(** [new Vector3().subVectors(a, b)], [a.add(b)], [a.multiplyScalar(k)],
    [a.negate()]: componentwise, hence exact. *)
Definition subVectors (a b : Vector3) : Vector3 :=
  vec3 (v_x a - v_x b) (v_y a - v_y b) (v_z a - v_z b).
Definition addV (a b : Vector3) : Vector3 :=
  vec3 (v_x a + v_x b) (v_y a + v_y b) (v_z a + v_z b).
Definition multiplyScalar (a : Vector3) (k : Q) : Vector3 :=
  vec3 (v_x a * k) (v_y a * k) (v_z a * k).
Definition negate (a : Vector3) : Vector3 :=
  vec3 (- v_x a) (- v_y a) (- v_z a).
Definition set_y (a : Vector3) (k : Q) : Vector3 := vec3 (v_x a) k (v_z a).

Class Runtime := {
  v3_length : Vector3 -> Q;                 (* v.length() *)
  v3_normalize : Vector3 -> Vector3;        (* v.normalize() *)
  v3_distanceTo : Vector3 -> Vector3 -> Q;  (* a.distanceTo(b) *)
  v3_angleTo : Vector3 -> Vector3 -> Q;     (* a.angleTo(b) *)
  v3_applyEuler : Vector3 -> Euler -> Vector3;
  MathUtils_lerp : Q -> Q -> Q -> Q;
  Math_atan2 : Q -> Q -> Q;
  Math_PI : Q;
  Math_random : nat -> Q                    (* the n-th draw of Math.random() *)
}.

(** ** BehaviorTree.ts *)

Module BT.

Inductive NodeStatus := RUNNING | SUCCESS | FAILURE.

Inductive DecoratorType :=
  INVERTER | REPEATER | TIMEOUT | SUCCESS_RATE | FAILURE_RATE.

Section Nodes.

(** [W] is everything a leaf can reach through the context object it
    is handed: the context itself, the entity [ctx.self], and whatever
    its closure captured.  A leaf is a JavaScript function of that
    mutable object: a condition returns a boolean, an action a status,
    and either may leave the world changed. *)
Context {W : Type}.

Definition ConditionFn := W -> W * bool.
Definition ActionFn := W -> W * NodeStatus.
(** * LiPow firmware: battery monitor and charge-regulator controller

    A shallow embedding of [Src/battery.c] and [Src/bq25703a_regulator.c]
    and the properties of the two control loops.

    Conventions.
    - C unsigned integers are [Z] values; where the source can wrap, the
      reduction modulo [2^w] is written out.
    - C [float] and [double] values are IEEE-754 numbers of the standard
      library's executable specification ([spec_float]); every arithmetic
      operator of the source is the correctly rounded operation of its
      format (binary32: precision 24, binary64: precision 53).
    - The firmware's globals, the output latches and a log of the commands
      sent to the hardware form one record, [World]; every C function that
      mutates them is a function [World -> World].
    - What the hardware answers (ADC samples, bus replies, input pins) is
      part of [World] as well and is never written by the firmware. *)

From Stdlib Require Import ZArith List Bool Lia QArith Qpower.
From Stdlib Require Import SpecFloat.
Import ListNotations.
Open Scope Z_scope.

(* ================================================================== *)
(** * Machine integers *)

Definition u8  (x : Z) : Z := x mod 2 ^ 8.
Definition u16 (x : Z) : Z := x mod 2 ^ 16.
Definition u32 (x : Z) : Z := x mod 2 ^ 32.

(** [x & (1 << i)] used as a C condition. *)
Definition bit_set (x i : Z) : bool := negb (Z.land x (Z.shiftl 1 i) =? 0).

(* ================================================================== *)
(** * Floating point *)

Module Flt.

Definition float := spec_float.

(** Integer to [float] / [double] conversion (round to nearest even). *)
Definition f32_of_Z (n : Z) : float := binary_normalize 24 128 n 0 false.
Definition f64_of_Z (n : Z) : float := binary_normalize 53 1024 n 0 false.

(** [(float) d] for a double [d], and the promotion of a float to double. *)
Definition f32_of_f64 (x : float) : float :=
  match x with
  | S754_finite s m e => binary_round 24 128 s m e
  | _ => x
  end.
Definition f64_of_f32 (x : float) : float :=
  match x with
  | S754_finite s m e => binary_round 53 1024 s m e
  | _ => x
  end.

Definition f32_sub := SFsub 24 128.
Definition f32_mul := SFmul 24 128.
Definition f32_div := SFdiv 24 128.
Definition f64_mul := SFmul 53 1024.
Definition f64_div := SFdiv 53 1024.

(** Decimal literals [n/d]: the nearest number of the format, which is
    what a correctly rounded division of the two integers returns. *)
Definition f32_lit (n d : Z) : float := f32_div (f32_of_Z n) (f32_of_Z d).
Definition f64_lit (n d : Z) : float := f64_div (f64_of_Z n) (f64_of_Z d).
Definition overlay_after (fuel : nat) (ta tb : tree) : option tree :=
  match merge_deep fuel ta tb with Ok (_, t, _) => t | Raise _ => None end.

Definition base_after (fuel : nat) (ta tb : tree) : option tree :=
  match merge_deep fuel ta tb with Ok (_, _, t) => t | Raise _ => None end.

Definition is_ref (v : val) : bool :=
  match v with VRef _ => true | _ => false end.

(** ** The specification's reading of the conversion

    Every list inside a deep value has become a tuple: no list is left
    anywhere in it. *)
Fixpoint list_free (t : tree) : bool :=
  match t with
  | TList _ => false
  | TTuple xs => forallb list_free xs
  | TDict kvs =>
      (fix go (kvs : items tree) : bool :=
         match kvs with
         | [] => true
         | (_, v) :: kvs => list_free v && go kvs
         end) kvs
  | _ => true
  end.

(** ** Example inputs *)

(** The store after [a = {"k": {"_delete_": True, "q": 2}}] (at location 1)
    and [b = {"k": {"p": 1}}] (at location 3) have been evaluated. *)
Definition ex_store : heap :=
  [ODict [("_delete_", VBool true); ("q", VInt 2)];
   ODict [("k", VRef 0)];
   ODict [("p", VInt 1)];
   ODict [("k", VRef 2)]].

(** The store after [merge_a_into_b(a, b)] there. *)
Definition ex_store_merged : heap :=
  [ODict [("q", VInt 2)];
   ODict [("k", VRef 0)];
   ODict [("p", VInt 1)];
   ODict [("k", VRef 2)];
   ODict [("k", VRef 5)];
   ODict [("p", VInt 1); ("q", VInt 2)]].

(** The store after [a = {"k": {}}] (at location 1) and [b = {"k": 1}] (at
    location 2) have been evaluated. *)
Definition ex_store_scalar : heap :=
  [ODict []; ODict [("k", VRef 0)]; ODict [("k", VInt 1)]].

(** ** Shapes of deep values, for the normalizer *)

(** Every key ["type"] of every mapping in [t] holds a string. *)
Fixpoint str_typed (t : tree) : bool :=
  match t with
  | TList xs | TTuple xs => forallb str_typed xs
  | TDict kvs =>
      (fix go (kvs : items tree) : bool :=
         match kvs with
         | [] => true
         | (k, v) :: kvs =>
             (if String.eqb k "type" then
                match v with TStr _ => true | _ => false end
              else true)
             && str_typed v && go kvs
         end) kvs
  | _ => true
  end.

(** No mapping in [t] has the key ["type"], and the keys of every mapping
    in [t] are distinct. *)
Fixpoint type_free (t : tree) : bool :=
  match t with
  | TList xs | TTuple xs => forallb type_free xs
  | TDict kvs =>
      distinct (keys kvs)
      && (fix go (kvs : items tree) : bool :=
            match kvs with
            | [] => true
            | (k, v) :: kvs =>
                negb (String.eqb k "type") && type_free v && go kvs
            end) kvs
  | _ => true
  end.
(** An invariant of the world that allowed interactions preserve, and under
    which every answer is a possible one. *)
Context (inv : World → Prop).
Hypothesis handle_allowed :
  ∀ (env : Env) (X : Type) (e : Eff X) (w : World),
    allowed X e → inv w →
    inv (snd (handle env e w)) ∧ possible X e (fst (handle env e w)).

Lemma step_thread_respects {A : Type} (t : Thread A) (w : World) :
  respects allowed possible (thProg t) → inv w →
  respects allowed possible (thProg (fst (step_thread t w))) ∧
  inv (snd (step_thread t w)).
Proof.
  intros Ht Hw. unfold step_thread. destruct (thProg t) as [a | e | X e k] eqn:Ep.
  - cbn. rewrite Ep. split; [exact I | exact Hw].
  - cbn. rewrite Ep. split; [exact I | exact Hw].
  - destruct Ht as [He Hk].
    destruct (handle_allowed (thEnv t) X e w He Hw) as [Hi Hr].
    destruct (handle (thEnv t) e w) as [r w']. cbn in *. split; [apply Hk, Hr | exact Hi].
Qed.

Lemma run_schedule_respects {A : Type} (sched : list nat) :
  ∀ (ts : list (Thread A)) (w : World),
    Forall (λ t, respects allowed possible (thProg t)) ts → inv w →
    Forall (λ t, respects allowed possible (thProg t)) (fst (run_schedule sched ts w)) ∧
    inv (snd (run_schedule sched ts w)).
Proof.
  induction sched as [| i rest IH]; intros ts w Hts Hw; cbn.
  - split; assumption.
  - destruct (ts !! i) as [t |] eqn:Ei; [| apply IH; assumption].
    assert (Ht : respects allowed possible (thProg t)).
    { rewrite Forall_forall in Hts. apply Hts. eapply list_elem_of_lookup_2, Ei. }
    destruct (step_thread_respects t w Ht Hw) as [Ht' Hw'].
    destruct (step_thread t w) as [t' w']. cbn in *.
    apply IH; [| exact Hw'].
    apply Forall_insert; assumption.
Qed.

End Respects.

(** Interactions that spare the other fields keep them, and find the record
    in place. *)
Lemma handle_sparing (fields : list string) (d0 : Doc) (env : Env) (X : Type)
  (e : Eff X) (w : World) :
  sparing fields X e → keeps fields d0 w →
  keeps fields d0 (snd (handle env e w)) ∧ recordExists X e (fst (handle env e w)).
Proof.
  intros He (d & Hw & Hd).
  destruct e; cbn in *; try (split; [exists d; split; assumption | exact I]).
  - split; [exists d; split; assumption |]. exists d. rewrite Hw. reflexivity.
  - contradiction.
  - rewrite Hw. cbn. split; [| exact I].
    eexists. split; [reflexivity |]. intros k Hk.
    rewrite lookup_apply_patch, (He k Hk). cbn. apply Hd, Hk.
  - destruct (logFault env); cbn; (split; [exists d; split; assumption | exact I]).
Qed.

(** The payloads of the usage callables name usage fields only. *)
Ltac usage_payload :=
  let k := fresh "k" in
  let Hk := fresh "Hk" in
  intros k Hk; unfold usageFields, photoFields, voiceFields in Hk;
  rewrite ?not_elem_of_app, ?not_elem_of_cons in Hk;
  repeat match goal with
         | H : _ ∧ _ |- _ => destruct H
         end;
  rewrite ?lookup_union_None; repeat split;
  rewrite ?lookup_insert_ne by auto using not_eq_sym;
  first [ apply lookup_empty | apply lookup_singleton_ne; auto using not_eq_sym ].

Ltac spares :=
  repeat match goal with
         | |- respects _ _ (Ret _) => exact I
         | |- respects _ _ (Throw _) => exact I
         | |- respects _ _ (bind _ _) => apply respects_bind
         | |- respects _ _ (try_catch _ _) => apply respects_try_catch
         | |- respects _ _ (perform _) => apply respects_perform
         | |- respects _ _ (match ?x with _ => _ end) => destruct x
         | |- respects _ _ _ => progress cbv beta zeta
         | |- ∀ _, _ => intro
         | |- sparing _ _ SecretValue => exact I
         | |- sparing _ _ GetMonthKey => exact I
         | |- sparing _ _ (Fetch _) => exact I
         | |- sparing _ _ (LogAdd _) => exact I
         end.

........

• _ASSIGNMENT_: Give back exactly the lines from the line containing "(Throw _) => exact I" to the end of the entries, and no other lines.

• _REPLY_:
         | |- respects _ _ (Throw _) => exact I
         | |- respects _ _ (bind _ _) => apply respects_bind
         | |- respects _ _ (try_catch _ _) => apply respects_try_catch
         | |- respects _ _ (perform _) => apply respects_perform
         | |- respects _ _ (match ?x with _ => _ end) => destruct x
         | |- respects _ _ _ => progress cbv beta zeta
         | |- ∀ _, _ => intro
         | |- sparing _ _ SecretValue => exact I
         | |- sparing _ _ GetMonthKey => exact I
         | |- sparing _ _ (Fetch _) => exact I
         | |- sparing _ _ (LogAdd _) => exact I
         end.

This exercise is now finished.